** Record set follows **
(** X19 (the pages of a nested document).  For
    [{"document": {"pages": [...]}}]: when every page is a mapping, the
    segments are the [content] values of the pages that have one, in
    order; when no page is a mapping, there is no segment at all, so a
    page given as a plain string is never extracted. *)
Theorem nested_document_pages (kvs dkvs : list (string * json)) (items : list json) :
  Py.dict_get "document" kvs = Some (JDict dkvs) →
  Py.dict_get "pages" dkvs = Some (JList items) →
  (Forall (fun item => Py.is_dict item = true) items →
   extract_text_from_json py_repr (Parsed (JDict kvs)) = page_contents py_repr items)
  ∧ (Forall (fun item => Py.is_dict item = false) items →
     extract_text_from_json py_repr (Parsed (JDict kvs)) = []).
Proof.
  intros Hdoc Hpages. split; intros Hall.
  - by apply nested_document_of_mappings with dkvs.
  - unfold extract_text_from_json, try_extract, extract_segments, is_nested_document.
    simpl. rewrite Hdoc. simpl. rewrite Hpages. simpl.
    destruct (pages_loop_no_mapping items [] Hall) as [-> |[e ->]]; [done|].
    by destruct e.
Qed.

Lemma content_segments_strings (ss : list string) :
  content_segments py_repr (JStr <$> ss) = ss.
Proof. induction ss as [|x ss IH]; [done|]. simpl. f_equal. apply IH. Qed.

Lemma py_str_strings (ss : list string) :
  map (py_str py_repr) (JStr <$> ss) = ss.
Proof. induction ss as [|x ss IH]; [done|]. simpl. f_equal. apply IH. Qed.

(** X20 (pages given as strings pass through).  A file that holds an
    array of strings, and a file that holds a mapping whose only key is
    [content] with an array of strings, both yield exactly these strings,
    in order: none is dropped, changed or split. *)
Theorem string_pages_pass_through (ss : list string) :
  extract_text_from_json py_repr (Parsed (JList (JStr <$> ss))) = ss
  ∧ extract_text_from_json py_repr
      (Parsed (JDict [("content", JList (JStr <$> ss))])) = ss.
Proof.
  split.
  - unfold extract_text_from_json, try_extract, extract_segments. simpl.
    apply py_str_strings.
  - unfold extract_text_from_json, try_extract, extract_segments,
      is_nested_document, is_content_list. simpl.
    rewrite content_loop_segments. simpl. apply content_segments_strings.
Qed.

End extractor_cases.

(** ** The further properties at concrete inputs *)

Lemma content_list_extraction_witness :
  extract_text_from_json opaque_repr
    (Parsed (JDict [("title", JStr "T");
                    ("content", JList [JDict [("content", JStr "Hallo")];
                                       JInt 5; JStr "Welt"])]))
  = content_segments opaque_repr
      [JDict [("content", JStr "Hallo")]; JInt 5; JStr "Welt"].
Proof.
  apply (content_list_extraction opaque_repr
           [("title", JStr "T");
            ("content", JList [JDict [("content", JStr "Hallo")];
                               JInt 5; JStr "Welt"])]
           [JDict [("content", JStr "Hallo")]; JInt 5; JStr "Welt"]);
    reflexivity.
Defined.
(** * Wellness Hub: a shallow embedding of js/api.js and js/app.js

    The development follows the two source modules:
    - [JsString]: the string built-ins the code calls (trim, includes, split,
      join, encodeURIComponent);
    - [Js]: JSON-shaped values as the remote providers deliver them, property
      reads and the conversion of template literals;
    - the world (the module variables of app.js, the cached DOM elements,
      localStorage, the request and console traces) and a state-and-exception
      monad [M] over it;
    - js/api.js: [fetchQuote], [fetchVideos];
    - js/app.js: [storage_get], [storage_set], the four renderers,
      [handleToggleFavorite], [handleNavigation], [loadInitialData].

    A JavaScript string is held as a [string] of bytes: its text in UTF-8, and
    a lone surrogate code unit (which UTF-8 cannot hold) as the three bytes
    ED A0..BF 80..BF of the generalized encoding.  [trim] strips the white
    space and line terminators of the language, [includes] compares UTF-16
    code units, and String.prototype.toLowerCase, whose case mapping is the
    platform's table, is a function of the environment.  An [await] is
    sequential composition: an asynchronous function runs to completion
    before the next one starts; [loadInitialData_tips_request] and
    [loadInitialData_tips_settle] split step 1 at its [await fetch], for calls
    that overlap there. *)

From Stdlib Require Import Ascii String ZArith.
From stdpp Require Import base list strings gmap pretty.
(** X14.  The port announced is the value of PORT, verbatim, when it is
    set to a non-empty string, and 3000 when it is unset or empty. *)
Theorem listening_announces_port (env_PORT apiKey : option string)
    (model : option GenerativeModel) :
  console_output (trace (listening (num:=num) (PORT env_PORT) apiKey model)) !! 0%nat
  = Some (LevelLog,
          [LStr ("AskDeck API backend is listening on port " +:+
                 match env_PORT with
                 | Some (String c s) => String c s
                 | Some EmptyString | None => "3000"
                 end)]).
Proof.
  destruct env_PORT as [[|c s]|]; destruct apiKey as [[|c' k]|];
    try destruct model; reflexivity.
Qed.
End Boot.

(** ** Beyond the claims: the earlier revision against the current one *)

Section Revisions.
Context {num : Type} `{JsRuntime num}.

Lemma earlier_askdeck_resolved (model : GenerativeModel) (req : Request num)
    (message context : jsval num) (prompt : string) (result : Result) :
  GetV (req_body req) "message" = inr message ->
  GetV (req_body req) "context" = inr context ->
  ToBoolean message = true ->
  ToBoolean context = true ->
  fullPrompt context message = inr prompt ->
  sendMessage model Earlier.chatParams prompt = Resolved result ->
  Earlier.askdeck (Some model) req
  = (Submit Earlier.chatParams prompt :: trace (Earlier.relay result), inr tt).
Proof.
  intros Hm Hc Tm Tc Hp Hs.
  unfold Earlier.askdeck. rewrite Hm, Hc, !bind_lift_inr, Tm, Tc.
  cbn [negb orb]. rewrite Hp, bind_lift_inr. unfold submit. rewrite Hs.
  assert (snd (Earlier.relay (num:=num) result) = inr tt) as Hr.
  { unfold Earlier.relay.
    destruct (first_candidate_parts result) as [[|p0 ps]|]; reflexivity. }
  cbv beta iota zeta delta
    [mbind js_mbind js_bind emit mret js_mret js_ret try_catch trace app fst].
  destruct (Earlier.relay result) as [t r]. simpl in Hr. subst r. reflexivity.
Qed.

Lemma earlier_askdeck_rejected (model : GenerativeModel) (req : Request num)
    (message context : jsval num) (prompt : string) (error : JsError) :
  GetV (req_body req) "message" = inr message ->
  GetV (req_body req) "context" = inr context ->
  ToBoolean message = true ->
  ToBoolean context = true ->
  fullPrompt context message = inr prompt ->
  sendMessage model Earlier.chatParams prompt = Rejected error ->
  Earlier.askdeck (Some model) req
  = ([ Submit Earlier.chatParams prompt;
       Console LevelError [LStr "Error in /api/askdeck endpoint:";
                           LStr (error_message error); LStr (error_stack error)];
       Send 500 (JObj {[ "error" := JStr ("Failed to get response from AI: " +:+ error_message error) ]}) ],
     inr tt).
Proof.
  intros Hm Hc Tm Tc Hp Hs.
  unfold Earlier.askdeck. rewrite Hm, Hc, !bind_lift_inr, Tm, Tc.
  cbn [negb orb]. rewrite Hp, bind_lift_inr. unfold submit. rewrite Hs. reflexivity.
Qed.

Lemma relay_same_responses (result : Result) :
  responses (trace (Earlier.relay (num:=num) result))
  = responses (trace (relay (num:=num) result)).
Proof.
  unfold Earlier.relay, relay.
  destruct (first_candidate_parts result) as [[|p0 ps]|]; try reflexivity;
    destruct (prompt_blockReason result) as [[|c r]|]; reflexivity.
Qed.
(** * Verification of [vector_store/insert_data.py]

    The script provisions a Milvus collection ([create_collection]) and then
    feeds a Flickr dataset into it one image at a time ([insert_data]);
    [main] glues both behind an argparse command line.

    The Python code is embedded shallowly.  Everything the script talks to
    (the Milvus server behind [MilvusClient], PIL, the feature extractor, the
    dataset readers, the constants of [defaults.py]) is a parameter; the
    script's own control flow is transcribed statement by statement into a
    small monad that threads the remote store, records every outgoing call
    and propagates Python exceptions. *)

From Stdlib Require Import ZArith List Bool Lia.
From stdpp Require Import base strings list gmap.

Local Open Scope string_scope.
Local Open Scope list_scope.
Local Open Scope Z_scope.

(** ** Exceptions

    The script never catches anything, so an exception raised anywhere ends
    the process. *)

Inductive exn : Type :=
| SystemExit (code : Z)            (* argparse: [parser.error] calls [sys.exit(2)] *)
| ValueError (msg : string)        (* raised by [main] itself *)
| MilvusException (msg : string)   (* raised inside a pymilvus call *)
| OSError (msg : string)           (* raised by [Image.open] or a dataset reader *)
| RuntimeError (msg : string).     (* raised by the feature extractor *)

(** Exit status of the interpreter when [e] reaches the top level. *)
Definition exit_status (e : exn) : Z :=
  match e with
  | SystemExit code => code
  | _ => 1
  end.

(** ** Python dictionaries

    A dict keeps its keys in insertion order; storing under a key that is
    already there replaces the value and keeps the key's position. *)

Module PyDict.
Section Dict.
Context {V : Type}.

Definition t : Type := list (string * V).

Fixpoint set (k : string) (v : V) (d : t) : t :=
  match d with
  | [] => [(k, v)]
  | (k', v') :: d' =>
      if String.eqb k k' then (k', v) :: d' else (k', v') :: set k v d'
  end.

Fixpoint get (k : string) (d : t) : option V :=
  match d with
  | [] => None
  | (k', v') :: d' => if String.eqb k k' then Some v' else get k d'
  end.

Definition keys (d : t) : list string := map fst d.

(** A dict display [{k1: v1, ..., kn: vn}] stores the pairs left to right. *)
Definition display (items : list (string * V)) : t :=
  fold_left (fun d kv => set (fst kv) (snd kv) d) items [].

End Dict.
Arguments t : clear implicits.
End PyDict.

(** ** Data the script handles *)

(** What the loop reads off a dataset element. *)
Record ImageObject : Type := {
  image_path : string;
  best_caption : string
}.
** End of Record set **
What needs to be done
Each line in the entries above, starting at the line with "destruct (Earlier.relay result)" and ending at the line with "The Python code", is to be printed exactly, and only those lines.

Expected answer
  destruct (Earlier.relay result) as [t r]. simpl in Hr. subst r. reflexivity.
Qed.

Lemma earlier_askdeck_rejected (model : GenerativeModel) (req : Request num)
    (message context : jsval num) (prompt : string) (error : JsError) :
  GetV (req_body req) "message" = inr message ->
  GetV (req_body req) "context" = inr context ->
  ToBoolean message = true ->
  ToBoolean context = true ->
  fullPrompt context message = inr prompt ->
  sendMessage model Earlier.chatParams prompt = Rejected error ->
  Earlier.askdeck (Some model) req
  = ([ Submit Earlier.chatParams prompt;
       Console LevelError [LStr "Error in /api/askdeck endpoint:";
                           LStr (error_message error); LStr (error_stack error)];
       Send 500 (JObj {[ "error" := JStr ("Failed to get response from AI: " +:+ error_message error) ]}) ],
     inr tt).
Proof.
  intros Hm Hc Tm Tc Hp Hs.
  unfold Earlier.askdeck. rewrite Hm, Hc, !bind_lift_inr, Tm, Tc.
  cbn [negb orb]. rewrite Hp, bind_lift_inr. unfold submit. rewrite Hs. reflexivity.
Qed.

Lemma relay_same_responses (result : Result) :
  responses (trace (Earlier.relay (num:=num) result))
  = responses (trace (relay (num:=num) result)).
Proof.
  unfold Earlier.relay, relay.
  destruct (first_candidate_parts result) as [[|p0 ps]|]; try reflexivity;
    destruct (prompt_blockReason result) as [[|c r]|]; reflexivity.
Qed.
(** * Verification of [vector_store/insert_data.py]

    The script provisions a Milvus collection ([create_collection]) and then
    feeds a Flickr dataset into it one image at a time ([insert_data]);
    [main] glues both behind an argparse command line.

    The Python code is embedded shallowly.  Everything the script talks to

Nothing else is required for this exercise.